# [Task to complete]
Find the line with "Lemma update_isolated k" in the records below. Copy it and every line after it, up to and including the line with "intros Ht. apply".

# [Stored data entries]
(** A row of the contract is edited. *)
Lemma edit_isolated s it (before : object (list Z) -> M table_db unit) (tail : object (list Z) -> M table_db unit) :
  (forall T o, preserves (edits x T (row_at s (o_id o) (t_id o))) (before o)) ->
  (forall T o, T (t_id o) = true -> preserves (edits x T (row_at s (o_id o) (t_id o))) (tail o)) ->
  preserves (isolated x)
    (d ← get_st; obj ← lift_res (get_object (index_at d s) it); before obj;; checked_edit ctx s obj (tail obj)).
Proof.
  intros Hb Ht. apply preserves_get. intros d. apply preserves_step; [apply _|reflexivity|]. intros obj d1 [E ->]%lift_res_Ok I.
  refine (edits_isolated x (row_at s (o_id obj) (t_id obj)) d _ _ (get_object_row _ _ _ _ I E) I). intros T _.
  apply preserves_bind; [apply _|apply Hb|intros _]. apply checked_edit_edits. apply Ht.
Qed.

Lemma row_usage_edits T s (o : object (list Z)) a delta : preserves (edits x T (row_at s (o_id o) (t_id o))) (update_db_usage ctx a delta).
Proof. apply update_db_usage_edits, row_at_of_objects. Qed.
#[local] Hint Resolve row_usage_edits : preserves.

Lemma nothing_before s T (o : object (list Z)) : preserves (edits x T (row_at s (o_id o) (t_id o))) (mret tt).
Proof. apply preserves_ret, _. Qed.

Lemma modify_row_edits s T (o : object (list Z)) p v : T (t_id o) = true ->
  preserves (edits x T (row_at s (o_id o) (t_id o)))
    (modify_st (fun d => set_index s (modify_object (o_id o) (fun o => Object (o_id o) (t_id o) (primary_key o) p v) (index_at d s)) d)).
Proof. intros Ht. now apply modify_object_edits. Qed.

Lemma db_update_isolated it p b : preserves (isolated x) (db_update_i64 ctx it p b).
Proof.
  refine (edit_isolated None it (fun _ => mret tt) _ (fun T o => nothing_before None T o) _). intros T o Ht. cbv beta zeta.
  apply preserves_bind; [apply _|preserve|intros _]. exact (modify_row_edits None T o _ b Ht).
Qed.

Lemma update_isolated k it p v : preserves (isolated x) (update ctx k it p v).
Proof.
  refine (edit_isolated (Some k) it (fun _ => mret tt) _ (fun T o => nothing_before (Some k) T o) _). intros T o Ht. cbv beta zeta.
  apply preserves_bind; [apply _|preserve|intros _]. exact (modify_row_edits (Some k) T o _ v Ht).
Qed.

(** The row is taken out and its iterator dropped. *)
Lemma drop_row_edits s it T (o : object (list Z)) : T (t_id o) = true ->
  preserves (edits x T (row_at s (o_id o) (t_id o)))
    (release_row ctx (t_id o) (modify_st (fun d => set_index s (remove_object (o_id o) (index_at d s)) d));;
     d ← get_st; c ← lift_res (cache_remove it (cache (index_at d s))); put_st (set_index s (set_cache c (index_at d s)) d)).
Proof.
  intros Ht. apply preserves_bind; [apply _| |intros _].
  - apply release_row_edits; [apply row_at_of_objects|done|now apply remove_object_edits].
  - apply preserves_get. intros d. apply preserves_step; [apply _|reflexivity|]. intros c d1 [_ ->]%lift_res_Ok.
    apply recache_edits; [apply row_at_of_objects|done|done].
Qed.

Lemma db_remove_isolated it : preserves (isolated x) (db_remove_i64 ctx it).
Proof.
  refine (edit_isolated None it (fun _ => mret tt) _ (fun T o => nothing_before None T o) _). intros T o Ht. cbv beta zeta.
  apply preserves_bind; [apply _|preserve|intros _]. exact (drop_row_edits None it T o Ht).
Qed.

Lemma remove_isolated k it : preserves (isolated x) (remove ctx k it).
Proof.
  refine (edit_isolated (Some k) it (fun o => update_db_usage ctx (payer o) (- billable_index_object k)) _ _ _).
  - intros T o. preserve.
  - intros T o Ht. exact (drop_row_edits (Some k) it T o Ht).
Qed.

(** *** Searches change caches *)
Definition same_objects (ix ix' : index (list Z)) : Prop := objects ix' = objects ix /\ next_id ix' = next_id ix.

Lemma recached_isolated d s ix : same_objects (index_at d s) ix -> isolated x d (set_index s ix d).
Proof. intros []. apply (edits_isolated _ (fun _ => True)); [|done]. intros T _. now apply recache_edits. Qed.

Lemma add_to_cache_same o (ix : index (list Z)) : same_objects ix (snd (add_to_cache o ix)).
Proof. unfold add_to_cache. now destruct (cache_add _ _). Qed.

# [Answer to this task]
Lemma update_isolated k it p v : preserves (isolated x) (update ctx k it p v).
Proof.
  refine (edit_isolated (Some k) it (fun _ => mret tt) _ (fun T o => nothing_before (Some k) T o) _). intros T o Ht. cbv beta zeta.
  apply preserves_bind; [apply _|preserve|intros _]. exact (modify_row_edits (Some k) T o _ v Ht).
Qed.

(** The row is taken out and its iterator dropped. *)
Lemma drop_row_edits s it T (o : object (list Z)) : T (t_id o) = true ->
  preserves (edits x T (row_at s (o_id o) (t_id o)))
    (release_row ctx (t_id o) (modify_st (fun d => set_index s (remove_object (o_id o) (index_at d s)) d));;
     d ← get_st; c ← lift_res (cache_remove it (cache (index_at d s))); put_st (set_index s (set_cache c (index_at d s)) d)).
Proof.
  intros Ht. apply preserves_bind; [apply _| |intros _].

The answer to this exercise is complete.